Records from a data source:
_____
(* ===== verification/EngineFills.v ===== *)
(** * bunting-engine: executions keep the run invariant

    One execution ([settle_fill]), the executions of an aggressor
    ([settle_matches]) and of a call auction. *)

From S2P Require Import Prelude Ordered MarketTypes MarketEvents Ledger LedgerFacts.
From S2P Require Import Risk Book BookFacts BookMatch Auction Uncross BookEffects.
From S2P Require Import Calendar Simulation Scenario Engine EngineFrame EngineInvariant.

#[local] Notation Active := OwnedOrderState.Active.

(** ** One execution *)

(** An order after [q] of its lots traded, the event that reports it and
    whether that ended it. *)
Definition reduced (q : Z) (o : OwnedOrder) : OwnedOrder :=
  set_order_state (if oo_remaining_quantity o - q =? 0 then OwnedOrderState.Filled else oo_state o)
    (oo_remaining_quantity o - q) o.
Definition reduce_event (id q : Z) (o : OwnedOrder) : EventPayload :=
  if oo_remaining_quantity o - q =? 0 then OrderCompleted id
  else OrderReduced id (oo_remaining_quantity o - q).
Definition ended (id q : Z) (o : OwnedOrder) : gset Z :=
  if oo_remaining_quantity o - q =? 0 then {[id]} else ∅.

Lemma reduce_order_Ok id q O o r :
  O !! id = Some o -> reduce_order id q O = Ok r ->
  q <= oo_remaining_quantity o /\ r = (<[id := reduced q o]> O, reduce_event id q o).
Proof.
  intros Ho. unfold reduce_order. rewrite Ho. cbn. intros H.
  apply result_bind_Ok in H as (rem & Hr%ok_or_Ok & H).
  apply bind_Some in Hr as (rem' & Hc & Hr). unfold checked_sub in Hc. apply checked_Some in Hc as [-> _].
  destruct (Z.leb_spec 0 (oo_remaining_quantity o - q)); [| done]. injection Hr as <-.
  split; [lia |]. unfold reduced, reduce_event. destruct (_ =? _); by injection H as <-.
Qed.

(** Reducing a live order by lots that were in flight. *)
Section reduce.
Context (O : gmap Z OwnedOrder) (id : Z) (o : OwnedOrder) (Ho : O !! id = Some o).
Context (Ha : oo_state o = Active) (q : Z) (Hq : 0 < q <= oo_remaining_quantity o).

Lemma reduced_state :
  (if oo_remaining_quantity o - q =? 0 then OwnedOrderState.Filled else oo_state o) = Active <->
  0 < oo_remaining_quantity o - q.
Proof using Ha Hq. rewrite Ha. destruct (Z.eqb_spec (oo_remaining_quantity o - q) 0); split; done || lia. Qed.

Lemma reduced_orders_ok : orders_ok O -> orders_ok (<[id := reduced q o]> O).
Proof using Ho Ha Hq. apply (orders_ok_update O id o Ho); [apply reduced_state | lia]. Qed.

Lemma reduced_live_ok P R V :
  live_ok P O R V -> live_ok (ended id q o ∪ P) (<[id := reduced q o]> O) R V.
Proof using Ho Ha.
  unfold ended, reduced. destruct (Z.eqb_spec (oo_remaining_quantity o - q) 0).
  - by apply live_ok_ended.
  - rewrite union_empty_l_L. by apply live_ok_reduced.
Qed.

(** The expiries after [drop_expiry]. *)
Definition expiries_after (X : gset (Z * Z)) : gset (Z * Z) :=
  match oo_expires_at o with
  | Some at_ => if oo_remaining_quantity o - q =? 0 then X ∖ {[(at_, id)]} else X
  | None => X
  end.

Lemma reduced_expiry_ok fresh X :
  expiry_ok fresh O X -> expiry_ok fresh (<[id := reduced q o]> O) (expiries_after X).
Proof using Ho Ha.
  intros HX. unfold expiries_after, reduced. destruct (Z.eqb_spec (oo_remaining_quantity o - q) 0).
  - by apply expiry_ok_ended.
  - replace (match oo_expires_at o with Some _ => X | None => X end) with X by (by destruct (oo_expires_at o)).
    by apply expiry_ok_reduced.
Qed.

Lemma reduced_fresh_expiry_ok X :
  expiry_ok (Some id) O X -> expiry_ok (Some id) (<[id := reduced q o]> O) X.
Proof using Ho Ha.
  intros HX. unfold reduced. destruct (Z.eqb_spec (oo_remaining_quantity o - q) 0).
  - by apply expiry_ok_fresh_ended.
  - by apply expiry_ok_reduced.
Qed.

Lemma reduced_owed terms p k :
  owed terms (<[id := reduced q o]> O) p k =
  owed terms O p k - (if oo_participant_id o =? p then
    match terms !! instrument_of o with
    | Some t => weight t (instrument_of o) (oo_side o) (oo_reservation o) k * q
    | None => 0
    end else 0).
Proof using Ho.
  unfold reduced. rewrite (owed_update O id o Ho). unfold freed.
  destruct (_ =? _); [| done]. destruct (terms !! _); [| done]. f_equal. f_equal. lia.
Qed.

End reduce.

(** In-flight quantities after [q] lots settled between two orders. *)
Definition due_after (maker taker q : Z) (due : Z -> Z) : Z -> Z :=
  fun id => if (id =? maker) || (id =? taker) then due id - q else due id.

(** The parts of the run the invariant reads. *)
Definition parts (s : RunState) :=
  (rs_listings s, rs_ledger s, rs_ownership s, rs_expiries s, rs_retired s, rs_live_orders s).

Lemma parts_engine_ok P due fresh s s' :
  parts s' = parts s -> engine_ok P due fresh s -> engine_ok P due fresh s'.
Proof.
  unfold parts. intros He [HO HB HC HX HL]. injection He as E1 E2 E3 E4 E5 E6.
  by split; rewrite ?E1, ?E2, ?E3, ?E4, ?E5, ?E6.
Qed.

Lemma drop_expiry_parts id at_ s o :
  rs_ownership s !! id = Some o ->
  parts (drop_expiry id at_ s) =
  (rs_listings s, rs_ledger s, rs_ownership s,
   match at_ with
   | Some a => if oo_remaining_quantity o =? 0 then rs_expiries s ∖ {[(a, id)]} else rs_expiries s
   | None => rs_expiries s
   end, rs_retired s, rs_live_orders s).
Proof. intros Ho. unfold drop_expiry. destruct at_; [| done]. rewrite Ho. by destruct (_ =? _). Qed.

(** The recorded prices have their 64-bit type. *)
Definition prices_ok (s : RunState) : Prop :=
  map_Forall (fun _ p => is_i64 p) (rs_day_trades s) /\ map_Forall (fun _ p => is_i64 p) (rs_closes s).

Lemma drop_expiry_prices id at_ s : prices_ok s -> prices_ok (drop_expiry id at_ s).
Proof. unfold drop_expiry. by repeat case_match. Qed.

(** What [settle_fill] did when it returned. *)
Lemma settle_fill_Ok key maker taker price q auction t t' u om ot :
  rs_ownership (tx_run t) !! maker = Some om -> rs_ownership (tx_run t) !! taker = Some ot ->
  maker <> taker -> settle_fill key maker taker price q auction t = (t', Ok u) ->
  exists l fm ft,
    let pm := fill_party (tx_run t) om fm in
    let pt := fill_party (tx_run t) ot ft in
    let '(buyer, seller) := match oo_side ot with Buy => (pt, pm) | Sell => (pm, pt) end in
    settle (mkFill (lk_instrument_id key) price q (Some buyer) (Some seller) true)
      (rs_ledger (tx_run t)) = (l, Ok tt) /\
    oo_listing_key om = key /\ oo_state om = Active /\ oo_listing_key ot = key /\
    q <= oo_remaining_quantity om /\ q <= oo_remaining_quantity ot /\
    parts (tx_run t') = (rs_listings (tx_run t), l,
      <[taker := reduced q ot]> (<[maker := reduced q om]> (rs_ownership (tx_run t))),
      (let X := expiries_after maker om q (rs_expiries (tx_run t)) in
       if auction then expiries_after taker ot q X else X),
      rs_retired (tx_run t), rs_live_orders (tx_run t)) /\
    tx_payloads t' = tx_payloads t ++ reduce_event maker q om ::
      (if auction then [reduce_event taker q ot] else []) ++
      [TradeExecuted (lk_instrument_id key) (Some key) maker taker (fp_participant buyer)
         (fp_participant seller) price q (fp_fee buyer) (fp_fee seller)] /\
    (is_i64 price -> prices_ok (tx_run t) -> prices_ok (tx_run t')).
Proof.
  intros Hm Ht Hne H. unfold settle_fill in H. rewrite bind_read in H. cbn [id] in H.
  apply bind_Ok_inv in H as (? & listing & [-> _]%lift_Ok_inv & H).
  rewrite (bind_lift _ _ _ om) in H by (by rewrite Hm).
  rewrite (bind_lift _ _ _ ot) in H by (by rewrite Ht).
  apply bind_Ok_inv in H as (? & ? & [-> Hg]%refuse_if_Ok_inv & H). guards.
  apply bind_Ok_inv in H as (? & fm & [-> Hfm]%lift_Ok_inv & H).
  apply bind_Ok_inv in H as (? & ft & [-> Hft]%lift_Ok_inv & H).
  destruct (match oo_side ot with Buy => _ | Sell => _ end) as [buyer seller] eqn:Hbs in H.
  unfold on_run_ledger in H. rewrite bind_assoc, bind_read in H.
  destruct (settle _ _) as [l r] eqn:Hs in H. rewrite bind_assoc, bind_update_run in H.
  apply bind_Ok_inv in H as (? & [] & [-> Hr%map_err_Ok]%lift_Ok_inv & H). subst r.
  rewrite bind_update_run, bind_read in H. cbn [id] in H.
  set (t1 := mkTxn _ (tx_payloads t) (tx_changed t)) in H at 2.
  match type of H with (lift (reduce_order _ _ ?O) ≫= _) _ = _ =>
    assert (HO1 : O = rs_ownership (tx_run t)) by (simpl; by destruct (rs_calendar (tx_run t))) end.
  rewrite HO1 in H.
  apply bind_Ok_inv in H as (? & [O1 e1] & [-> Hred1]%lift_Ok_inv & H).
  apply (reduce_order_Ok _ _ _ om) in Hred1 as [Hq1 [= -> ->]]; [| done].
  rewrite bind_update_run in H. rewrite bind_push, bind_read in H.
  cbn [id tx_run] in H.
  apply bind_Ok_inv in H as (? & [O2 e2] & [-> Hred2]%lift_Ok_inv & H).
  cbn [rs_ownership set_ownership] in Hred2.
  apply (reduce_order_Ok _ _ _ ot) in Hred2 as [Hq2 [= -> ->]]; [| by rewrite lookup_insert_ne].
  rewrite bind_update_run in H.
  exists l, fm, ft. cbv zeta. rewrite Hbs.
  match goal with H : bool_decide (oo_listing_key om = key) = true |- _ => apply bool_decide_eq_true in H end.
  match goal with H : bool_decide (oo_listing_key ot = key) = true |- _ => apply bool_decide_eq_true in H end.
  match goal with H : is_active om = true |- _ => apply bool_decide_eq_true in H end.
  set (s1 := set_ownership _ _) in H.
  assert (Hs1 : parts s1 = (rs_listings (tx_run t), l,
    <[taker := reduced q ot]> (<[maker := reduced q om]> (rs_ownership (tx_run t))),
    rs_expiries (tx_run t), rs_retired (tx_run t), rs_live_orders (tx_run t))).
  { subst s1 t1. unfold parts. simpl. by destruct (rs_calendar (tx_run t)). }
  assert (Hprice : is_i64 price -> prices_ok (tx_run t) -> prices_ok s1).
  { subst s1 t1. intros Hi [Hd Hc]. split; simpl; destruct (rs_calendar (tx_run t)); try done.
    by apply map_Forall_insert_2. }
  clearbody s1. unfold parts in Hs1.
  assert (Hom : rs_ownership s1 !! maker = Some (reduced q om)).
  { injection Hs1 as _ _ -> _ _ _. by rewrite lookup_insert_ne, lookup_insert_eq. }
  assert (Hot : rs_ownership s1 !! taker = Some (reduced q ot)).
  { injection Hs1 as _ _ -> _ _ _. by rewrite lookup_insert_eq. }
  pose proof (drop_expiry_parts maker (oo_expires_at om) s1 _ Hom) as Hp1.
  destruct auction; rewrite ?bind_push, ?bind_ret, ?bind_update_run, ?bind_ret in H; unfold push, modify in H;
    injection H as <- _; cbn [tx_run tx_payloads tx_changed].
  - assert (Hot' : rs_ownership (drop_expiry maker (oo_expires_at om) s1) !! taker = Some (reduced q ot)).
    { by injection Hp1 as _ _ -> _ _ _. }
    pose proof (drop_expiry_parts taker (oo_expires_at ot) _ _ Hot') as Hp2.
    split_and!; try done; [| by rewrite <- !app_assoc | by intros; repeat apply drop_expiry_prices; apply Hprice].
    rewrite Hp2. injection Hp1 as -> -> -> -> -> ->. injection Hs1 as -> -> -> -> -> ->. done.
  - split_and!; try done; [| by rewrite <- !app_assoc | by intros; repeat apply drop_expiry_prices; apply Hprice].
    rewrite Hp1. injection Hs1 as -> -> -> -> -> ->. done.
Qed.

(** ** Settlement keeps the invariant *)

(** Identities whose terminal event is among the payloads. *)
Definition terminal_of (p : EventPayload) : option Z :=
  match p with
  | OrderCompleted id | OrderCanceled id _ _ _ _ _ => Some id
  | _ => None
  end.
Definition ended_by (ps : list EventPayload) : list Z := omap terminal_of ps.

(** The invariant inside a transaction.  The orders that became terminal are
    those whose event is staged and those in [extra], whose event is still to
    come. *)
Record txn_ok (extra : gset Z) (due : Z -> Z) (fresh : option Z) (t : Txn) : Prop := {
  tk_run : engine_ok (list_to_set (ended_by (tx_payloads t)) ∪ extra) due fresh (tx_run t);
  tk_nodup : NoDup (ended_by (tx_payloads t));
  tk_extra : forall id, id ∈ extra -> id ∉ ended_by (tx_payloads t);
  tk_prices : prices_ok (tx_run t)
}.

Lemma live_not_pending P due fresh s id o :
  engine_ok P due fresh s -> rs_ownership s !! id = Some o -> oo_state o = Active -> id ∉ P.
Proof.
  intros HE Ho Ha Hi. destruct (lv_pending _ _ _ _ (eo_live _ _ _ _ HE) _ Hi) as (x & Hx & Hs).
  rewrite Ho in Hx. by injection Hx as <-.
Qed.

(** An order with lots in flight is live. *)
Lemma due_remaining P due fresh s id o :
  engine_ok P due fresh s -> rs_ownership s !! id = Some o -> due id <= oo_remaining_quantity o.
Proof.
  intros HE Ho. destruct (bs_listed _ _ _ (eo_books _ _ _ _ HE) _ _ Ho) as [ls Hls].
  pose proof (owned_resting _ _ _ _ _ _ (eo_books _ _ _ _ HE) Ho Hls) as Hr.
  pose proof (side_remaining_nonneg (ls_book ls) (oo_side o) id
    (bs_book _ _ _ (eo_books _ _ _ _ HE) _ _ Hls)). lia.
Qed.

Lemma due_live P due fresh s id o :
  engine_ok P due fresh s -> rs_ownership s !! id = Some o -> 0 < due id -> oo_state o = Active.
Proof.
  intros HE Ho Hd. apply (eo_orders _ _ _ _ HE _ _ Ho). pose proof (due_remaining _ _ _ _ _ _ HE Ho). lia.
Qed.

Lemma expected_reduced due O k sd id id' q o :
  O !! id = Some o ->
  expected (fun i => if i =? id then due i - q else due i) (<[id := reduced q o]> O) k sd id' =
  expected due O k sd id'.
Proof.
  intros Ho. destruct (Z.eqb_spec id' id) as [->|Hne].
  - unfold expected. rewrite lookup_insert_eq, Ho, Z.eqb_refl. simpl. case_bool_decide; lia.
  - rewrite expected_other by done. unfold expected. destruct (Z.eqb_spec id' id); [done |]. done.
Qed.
_____
*Task brief*:
Exactly the lines running from the top of the records to the line that contains "intros Ho. unfold reduce_order.", inclusive, must be set down, and nothing more.

*Answer to the exercise*:
(* ===== verification/EngineFills.v ===== *)
(** * bunting-engine: executions keep the run invariant

    One execution ([settle_fill]), the executions of an aggressor
    ([settle_matches]) and of a call auction. *)

From S2P Require Import Prelude Ordered MarketTypes MarketEvents Ledger LedgerFacts.
From S2P Require Import Risk Book BookFacts BookMatch Auction Uncross BookEffects.
From S2P Require Import Calendar Simulation Scenario Engine EngineFrame EngineInvariant.

#[local] Notation Active := OwnedOrderState.Active.

(** ** One execution *)

(** An order after [q] of its lots traded, the event that reports it and
    whether that ended it. *)
Definition reduced (q : Z) (o : OwnedOrder) : OwnedOrder :=
  set_order_state (if oo_remaining_quantity o - q =? 0 then OwnedOrderState.Filled else oo_state o)
    (oo_remaining_quantity o - q) o.
Definition reduce_event (id q : Z) (o : OwnedOrder) : EventPayload :=
  if oo_remaining_quantity o - q =? 0 then OrderCompleted id
  else OrderReduced id (oo_remaining_quantity o - q).
Definition ended (id q : Z) (o : OwnedOrder) : gset Z :=
  if oo_remaining_quantity o - q =? 0 then {[id]} else ∅.

Lemma reduce_order_Ok id q O o r :
  O !! id = Some o -> reduce_order id q O = Ok r ->
  q <= oo_remaining_quantity o /\ r = (<[id := reduced q o]> O, reduce_event id q o).
Proof.
  intros Ho. unfold reduce_order. rewrite Ho. cbn. intros H.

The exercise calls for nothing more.